YOUR ASSIGNMENT: Read the lines below. Copy out any that hold the string "Require".

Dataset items
(** * Patient inquiry automation: a shallow embedding of [patient_automation.py]

    The script reads the rows of a form-responses spreadsheet, normalises the
    header names, selects the rows that are not marked as processed, summarises
    each of them, notifies by e-mail and chat, marks the row as processed and
    appends a record to an archive worksheet.

    Python strings are modelled by [string]; a character is one of the 256
    values of [ascii], read as the code point of that number.  Code points
    above 255 are outside the model. *)

From Stdlib Require Import ZArith NArith Ascii String Bool Lia.
From Stdlib Require Import DecimalString DecimalZ DecimalPos DecimalFacts.
From stdpp Require Import gmap strings list.

Set Warnings "-register-all".

(** ** Python string methods *)

Module Py.

(** [str.isspace] on one character, for the code points below 256. *)
Definition isspace (c : ascii) : bool :=
  let n := N_of_ascii c in
  ((9 <=? n) && (n <=? 13) || (28 <=? n) && (n <=? 32)
   || (n =? 133) || (n =? 160))%N.

(** [str.lower] on one character, for the code points below 256. *)
Definition lower_char (c : ascii) : ascii :=
  let n := N_of_ascii c in
  if ((65 <=? n) && (n <=? 90)
      || (192 <=? n) && (n <=? 222) && negb (n =? 215))%N
  then ascii_of_N (n + 32) else c.
(** ** Identity of an action *)

(** An owner-gated handler changes entries only through [mutate]. *)
Lemma gated_frame (R : obj → obj → Prop) (k : sid) (actionId userId : prim)
    (denied : event) (mutate : obj → obj) (done : obj → event)
    (s s' : server) (out : list emission) :
  (∀ a, R a a) → (∀ a, R a (mutate a)) →
  to_key (socket_roomId s k) ∉ object_prototype_keys →
  gated k actionId userId denied mutate done s = Some (s', out) →
  ∀ key, Forall2 R (log_at (rooms s) key) (log_at (rooms s') key).
Proof.
  intros Hrefl Hmut Hk. rewrite (gated_eq _ _ _ _ _ _ _ Hk).
  assert (∀ l : list obj, Forall2 R l l) as Hall
    by (intros l; induction l; constructor; auto).
  intros H key. repeat case_match; simplify_eq; simpl;
    rewrite log_at_insert; case_decide; subst; simpl; try apply Hall.
  fold (log_at (rooms s) (to_key (socket_roomId s k))).
  match goal with
  | Ha : _ !! ?i = Some ?a |- Forall2 R ?l (<[?i := ?b]> ?l) =>
      rewrite <- (list_insert_id l i a Ha) at 1;
      apply Forall2_insert; [apply Hall|apply Hmut]
  end.
Qed.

ANSWER FOR THE TASK:
From Stdlib Require Import ZArith NArith Ascii String Bool Lia.
From Stdlib Require Import DecimalString DecimalZ DecimalPos DecimalFacts.
From stdpp Require Import gmap strings list.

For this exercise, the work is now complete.